The Capacitated Arc Routing Problem (CARP) [1] is a well-known combinatorial optimization problem in which, given an undirected graph G(V ;E) with non-negative costs and demands associated to the edges, we have M identical vehicles with capacity D that must traverse all edges with positive demand. The vehicles must start and finish their tours at a depot node, without transgressing their capacity. The objective is to search for a solution of minimum cost. The CARP was shown to be NP-hard [1], which means that an exact polynomial algorithm for this problem is most unlikely. Nevertheless, there are several heuristics that tackle this problem and which perform very well in most cases.

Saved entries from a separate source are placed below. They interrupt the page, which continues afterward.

(** * zapdriver: the decorating core (core.go)

    A shallow embedding of [core.go]: the typed-field normaliser
    [ToInterface], the field classifier [extractLabels], the label union
    [allLabels], the three enrichment rules and the [With]/[Write] methods of
    the decorating core, followed by the properties the specification states
    about them.

    Conventions.
    - Go's [int64], [int8], ... are [Z] with the wrap-around of each
      conversion written out.
    - A Go [map[string]T] is a [gmap string T].
    - A [*labels] is a pointer into an explicit heap of label stores, so that
      the sharing of [permLabels] between scopes is visible.
    - A run-time panic (a failed type assertion, a nil dereference) is [None].
    - Mutexes are not modelled: the embedding is sequential. *)

From Stdlib Require Import ZArith String Ascii List Lia Bool.
From stdpp Require Import base option gmap strings list fin_maps.

Local Open Scope Z_scope.

(** ** Machine integers *)

(** [uintN(x)]: the low [w] bits of [x]. *)
Definition to_unsigned (w : Z) (x : Z) : Z := x mod 2 ^ w.

(** [intN(x)]: the low [w] bits of [x], read in two's complement. *)
Definition to_signed (w : Z) (x : Z) : Z :=
  (x + 2 ^ (w - 1)) mod 2 ^ w - 2 ^ (w - 1).

(** ** Strings *)

Fixpoint string_drop (n : nat) (s : string) : string :=
  match n, s with
  | O, _ => s
  | S n', String _ s' => string_drop n' s'
  | S _, EmptyString => EmptyString
  end.

(** [strings.HasPrefix(s, prefix)]. *)
Definition HasPrefix (s prefix : string) : bool := String.prefix prefix s.

(** [strings.Replace(s, old, new, 1)]: the leftmost occurrence of [old] in
    [s] is replaced by [new]; [s] is returned as it is when [old] does not
    occur.  (An empty [old] matches at the start of [s].) *)
Fixpoint Replace1 (s old new : string) : string :=
  if String.prefix old s then new +:+ string_drop (String.length old) s
  else match s with
       | EmptyString => EmptyString
       | String c s' => String c (Replace1 s' old new)
       end.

Some of these are path-scanning [2], [3], augment-merge [1], augment-insert [4], among other heuristics [5], [6]. Even better solutions were obtained through meta-heuristics such as the tabu search [7], as well as a genetic algorithm [8], a hybrid tabu-scatter search algorithm [9], and a guided local search [10]. There is also an exact algorithm for the CARP based upon a branch-and-bound strategy [11] which, however, can solve only small size instances (up to 20 required edges). Furthermore, there are algorithms that can determine upper and lower bounds for the CARP [12].